[[ The data, beginning ]]

(* ===== verification/Generators.v ===== *)
(** Where the drivers get their orders: [SyntheticOrderGenerator] and
    [RealDataOrderGenerator] of [feed_handler.cpp], [generateOrder] of
    [partitioned_matching_main.cpp].

    The engine [std::mt19937_64] and the distributions are an interface, [Random]: a
    state, and a draw that stays within its bounds.  [double] is IEEE binary64 with
    round-to-nearest-even, without contraction. *)

From Stdlib Require Import SpecFloat.
From stdpp Require Import strings.
From S2P Require Import Prelude.
From S2P Require Import Doubles.
From S2P Require Import OrderTypes.
From S2P Require Import MatchingEngine.
From S2P Require Import BookProps.

#[local] Open Scope Z_scope.

(** * Randomness *)

(** The result types the distributions are instantiated with. *)
Inductive IntType : Type := int_t | int64_type | uint32_type | size_type.

(** [uniform_int_distribution<T>(lo, hi)] and [bernoulli_distribution(0.5)] applied to
    an engine in some state. *)
Class Random (Rng : Type) := {
  seeded : Z -> Rng;
  uniform : IntType -> Z -> Z -> Rng -> Z * Rng;
  coin : Rng -> bool * Rng;
  uniform_range t lo hi rng : lo <= hi -> lo <= (uniform t lo hi rng).1 <= hi
}.

(** The bounds out of order are undefined behaviour. *)
Definition draw `{Random Rng} (t : IntType) (lo hi : Z) (rng : Rng) : result (Z * Rng) :=
  if hi <? lo then Fault UndefinedBehaviour else Ok (uniform t lo hi rng).

Lemma draw_ok `{Random Rng} t lo hi rng :
  lo <= hi -> exists v rng', draw t lo hi rng = Ok (v, rng') /\ lo <= v <= hi.
Proof.
  intros Hb. unfold draw. destruct (Z.ltb_spec hi lo); [lia|].
  pose proof (uniform_range t lo hi rng Hb). destruct (uniform t lo hi rng) as [v rng']. by exists v, rng'.
Qed.

Lemma draw_inv `{Random Rng} t lo hi rng v rng' : draw t lo hi rng = Ok (v, rng') -> lo <= v <= hi.
Proof.
  unfold draw. destruct (Z.ltb_spec hi lo); [done|]. pose proof (uniform_range t lo hi rng ltac:(lia)).
  by intros [= E]; rewrite E in *.
Qed.

(** * Orders *)

Definition limit_order (id : Z) (side : Side) (price quantity : Z) : Order.t :=
  Order.mk id side LIMIT GTC OrderFlags.NONE price quantity 0.

(** The advanced mix. *)
Definition with_policy (policy : Z) (order : Order.t) : Order.t :=
  let set ty tif flags price :=
    Order.mk (Order.id order) (Order.side order) ty tif flags price (Order.quantity order)
      (Order.sequence order) in
  if policy <? 5 then set MARKET IOC (Order.flags order) 0
  else if policy <? 15 then set (Order.type order) IOC (Order.flags order) (Order.price order)
  else if policy <? 20 then set (Order.type order) FOK (Order.flags order) (Order.price order)
  else if policy <? 25
  then set (Order.type order) (Order.time_in_force order) OrderFlags.POST_ONLY (Order.price order)
  else order.

(** Side, price, quantity and, for the advanced mix, policy, drawn in this order. *)
Definition draw_order `{Random Rng} (min_price max_price max_quantity : Z) (advanced : bool) (id : Z)
    (rng : Rng) : result (Order.t * Rng) :=
  '(side, rng) ← draw int_t 0 1 rng;
  '(price, rng) ← draw int64_type min_price max_price rng;
  '(quantity, rng) ← draw uint32_type 1 max_quantity rng;
  let order := limit_order id (if side =? 0 then BUY else SELL) price quantity in
  if advanced then '(policy, rng) ← draw int_t 0 99 rng; Ok (with_policy policy order, rng)
  else Ok (order, rng).

Record SyntheticOrderGenerator (Rng : Type) : Type := mkSynthetic { syn_rng : Rng; syn_advanced : bool }.
Arguments mkSynthetic {Rng} _ _.
Arguments syn_rng {Rng} _.
Arguments syn_advanced {Rng} _.

Definition SyntheticOrderGenerator_new `{Random Rng} (seed : Z) (advanced : bool) : SyntheticOrderGenerator Rng :=
  mkSynthetic (seeded seed) advanced.

Definition synthetic_next `{Random Rng} (id : Z) (g : SyntheticOrderGenerator Rng) :
    result (Order.t * SyntheticOrderGenerator Rng) :=
  '(order, rng) ← draw_order 9900 10100 500 (syn_advanced g) id (syn_rng g);
  Ok (order, mkSynthetic rng (syn_advanced g)).

Definition generateOrder `{Random Rng} (id : Z) (rng : Rng) (advanced : bool) : result (Order.t * Rng) :=
  draw_order 9950 10050 250 advanced id rng.

(** * Daily bars *)

Record DailyBar : Type := mkBar {
  bar_date : string;
  bar_open : double;
  bar_high : double;
  bar_low : double;
  bar_close : double;
  bar_volume : Z
}.

Record RealDataOrderGenerator (Rng : Type) : Type := mkRealData {
  bars_ : list DailyBar;
  orders_per_day_ : Z;
  real_rng : Rng
}.
Arguments mkRealData {Rng} _ _ _.
Arguments bars_ {Rng} _.
Arguments orders_per_day_ {Rng} _.
Arguments real_rng {Rng} _.

Definition totalOrders {Rng} (g : RealDataOrderGenerator Rng) : Z :=
  u64 (Z.of_nat (length (bars_ g)) * orders_per_day_ g).

Definition dayFor {Rng} (id : Z) (g : RealDataOrderGenerator Rng) : result DailyBar :=
  if orders_per_day_ g =? 0 then Fault UndefinedBehaviour
  else
    let day_index := u64 (id - 1) / orders_per_day_ g in
    defined (bars_ g !! Z.to_nat (Z.min day_index (u64 (Z.of_nat (length (bars_ g)) - 1)))).

(** [static_cast<int64_t>(price * 100.0 + 0.5)]. *)
Definition ticks (price : double) : result Z :=
  int64_of_double (double_add (double_mul price (double_of 100 0)) (double_of 1 (-1))).

(** [std::min(1.0, volume / 100'000'000.0)], and the largest quantity drawn. *)
Definition volume_weight (volume : Z) : double :=
  let w := double_div (double_of volume 0) (double_of 100000000 0) in
  if SFltb w (double_of 1 0) then w else double_of 1 0.
Definition quantity_cap (volume : Z) : result Z :=
  uint32_of_double (double_add (double_of 50 0) (double_mul (volume_weight volume) (double_of 450 0))).

Definition real_next `{Random Rng} (id : Z) (g : RealDataOrderGenerator Rng) :
    result (Order.t * RealDataOrderGenerator Rng) :=
  bar ← dayFor id g;
  low_ticks ← ticks (bar_low bar);
  high_ticks ← ticks (bar_high bar);
  let lo := Z.min low_ticks high_ticks in
  let hi := Z.max low_ticks high_ticks in
  cap ← quantity_cap (bar_volume bar);
  '(order, rng) ← draw_order lo hi cap false id (real_rng g);
  Ok (order, mkRealData (bars_ g) (orders_per_day_ g) rng).

(** * What the generators promise *)

(** An order of the program's types that the engine's static checks accept, whose
    price, if it has one, is between [lo] and [hi] and whose quantity is at most [cap]. *)
Record quoted (lo hi cap : Z) (id : Z) (o : Order.t) : Prop := {
  quoted_id : Order.id o = id;
  quoted_range : Order.in_range o;
  quoted_valid : well_formed o;
  quoted_price : Order.type o = LIMIT -> lo <= Order.price o <= hi;
  quoted_quantity : 1 <= Order.quantity o <= cap
}.

Lemma limit_order_quoted lo hi cap id side price quantity :
  0 < lo -> hi < 2 ^ 63 -> cap < 2 ^ 32 -> 0 < id < 2 ^ 64 -> lo <= price <= hi -> 1 <= quantity <= cap ->
  quoted lo hi cap id (limit_order id (if side =? 0 then BUY else SELL) price quantity).
Proof.
  intros Hlo Hhi Hcap Hid Hp Hq. set (sd := if side =? 0 then BUY else SELL).
  assert (sd = BUY \/ sd = SELL) as Hsd by (unfold sd; case_match; auto).
  split; cbn; try done; (split; cbn); try done; try range; try tauto.
  destruct Hsd as [-> | ->]; done.
Qed.

Lemma with_policy_quoted lo hi cap id policy order :
  quoted lo hi cap id order -> Order.type order = LIMIT -> Order.time_in_force order = GTC ->
  Order.flags order = OrderFlags.NONE -> quoted lo hi cap id (with_policy policy order).
Proof.
  intros [Hid [] [] Hp Hq] Hty Htif Hfl. unfold with_policy.
  repeat case_match; split; cbn; try done; (split; cbn); rewrite ?Hty, ?Htif, ?Hfl in *; try done; try tauto.
Qed.

(** Every draw is one the static checks accept. *)
Lemma draw_order_ok `{Random Rng} lo hi cap advanced id (rng : Rng) :
  0 < lo <= hi -> hi < 2 ^ 63 -> 1 <= cap < 2 ^ 32 -> 0 < id < 2 ^ 64 ->
  exists order rng', draw_order lo hi cap advanced id rng = Ok (order, rng') /\ quoted lo hi cap id order.
Proof.
  intros Hlo Hhi Hcap Hid. unfold draw_order.
  destruct (draw_ok int_t 0 1 rng) as (side & r1 & -> & _); [lia|].
  destruct (draw_ok int64_type lo hi r1) as (price & r2 & E2 & Hp); [lia|].
  destruct (draw_ok uint32_type 1 cap r2) as (quantity & r3 & E3 & Hq); [lia|].
  cbn [mbind result_bind]. rewrite E2. cbn [mbind result_bind]. rewrite E3. cbn [mbind result_bind].
  pose proof (limit_order_quoted lo hi cap id side price quantity) as Hl. destruct advanced.
  - destruct (draw_ok int_t 0 99 r3) as (policy & r4 & -> & _); [lia|]. eexists _, _. split; [done|].
    apply with_policy_quoted; [apply Hl; lia|done..].
  - eexists _, _. split; [done|apply Hl; lia].
Qed.

Lemma synthetic_next_ok `{Random Rng} id (g : SyntheticOrderGenerator Rng) :
  0 < id < 2 ^ 64 ->
  exists order g', synthetic_next id g = Ok (order, g') /\ quoted 9900 10100 500 id order
    /\ syn_advanced g' = syn_advanced g.
Proof.
  intros Hid. unfold synthetic_next.
  destruct (draw_order_ok 9900 10100 500 (syn_advanced g) id (syn_rng g)) as (order & rng & -> & Ho); [lia..|].
  by eexists _, _.
Qed.

Lemma generateOrder_ok `{Random Rng} id (rng : Rng) advanced :
  0 < id < 2 ^ 64 ->
  exists order rng', generateOrder id rng advanced = Ok (order, rng') /\ quoted 9950 10050 250 id order.
Proof. intros Hid. apply draw_order_ok; lia. Qed.

(** What [next] needs of a day: prices whose tick values are positive [int64_t]s. *)
Definition usable_bar (bar : DailyBar) (lo hi cap : Z) : Prop :=
  exists low high, ticks (bar_low bar) = Ok low /\ ticks (bar_high bar) = Ok high
    /\ lo = Z.min low high /\ hi = Z.max low high /\ 0 < lo
    /\ quantity_cap (bar_volume bar) = Ok cap /\ 1 <= cap.

(** The guarantee of the real-data mode: order [id] belongs to its day and its price
    is within that day's range. *)
Lemma real_next_ok `{Random Rng} id (g : RealDataOrderGenerator Rng) bar lo hi cap :
  0 < id < 2 ^ 64 -> dayFor id g = Ok bar -> usable_bar bar lo hi cap ->
  exists order g', real_next id g = Ok (order, g') /\ quoted lo hi cap id order
    /\ bars_ g' = bars_ g /\ orders_per_day_ g' = orders_per_day_ g.
Proof.
  intros Hid Hday (low & high & Hl & Hh & -> & -> & Hpos & Hc & Hcap). unfold real_next.
  rewrite Hday. cbn [mbind result_bind]. rewrite Hl. cbn [mbind result_bind]. rewrite Hh. cbn [mbind result_bind].
  rewrite Hc. cbn [mbind result_bind].
  apply int64_of_double_range in Hl. apply int64_of_double_range in Hh. apply uint32_of_double_range in Hc.
  destruct (draw_order_ok (Z.min low high) (Z.max low high) cap false id (real_rng g)) as (order & rng & -> & Ho);
    [lia|range|range|lia|]. by eexists _, _.
Qed.

(** Days are used in order, [orders_per_day] orders each. *)
Lemma dayFor_day {Rng} (g : RealDataOrderGenerator Rng) day k :
  (day < length (bars_ g))%nat -> 0 <= k < orders_per_day_ g ->
  Z.of_nat (length (bars_ g)) * orders_per_day_ g < 2 ^ 64 ->
  dayFor (1 + Z.of_nat day * orders_per_day_ g + k) g = defined (bars_ g !! day).
Proof.
  intros Hday Hk Hn. unfold dayFor. rewrite (proj2 (Z.eqb_neq _ _)) by lia.
  replace (1 + Z.of_nat day * orders_per_day_ g + k - 1) with (k + Z.of_nat day * orders_per_day_ g) by lia.
  rewrite (u64_small (k + _)) by (split; nia). rewrite Z.div_add, Z.div_small by lia.
  rewrite (u64_small (_ - 1)) by (split; nia). do 2 f_equal. lia.
Qed.

(** An engine for the concrete runs: linear congruential. *)
#[export] Instance congruential : Random Z.
Proof.
  refine {| seeded s := s;
            uniform _ lo hi rng :=
              (lo + (rng / 2 ^ 32) mod (hi - lo + 1), u64 (rng * 6364136223846793005 + 1442695040888963407));
            coin rng := (Z.odd (rng / 2 ^ 32), u64 (rng * 6364136223846793005 + 1442695040888963407)) |}.
  intros _ lo hi rng Hb. cbn. pose proof (Z.mod_pos_bound (rng / 2 ^ 32) (hi - lo + 1) ltac:(lia)). lia.
Defined.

[[ The data, end ]]

Task prompt: Please make an exact copy of the lines above from the line with "intros Hid Hday" through the line with "rewrite Hc. cbn [mbind result_bind].", both ends included.

Exercise response:
  intros Hid Hday (low & high & Hl & Hh & -> & -> & Hpos & Hc & Hcap). unfold real_next.
  rewrite Hday. cbn [mbind result_bind]. rewrite Hl. cbn [mbind result_bind]. rewrite Hh. cbn [mbind result_bind].
  rewrite Hc. cbn [mbind result_bind].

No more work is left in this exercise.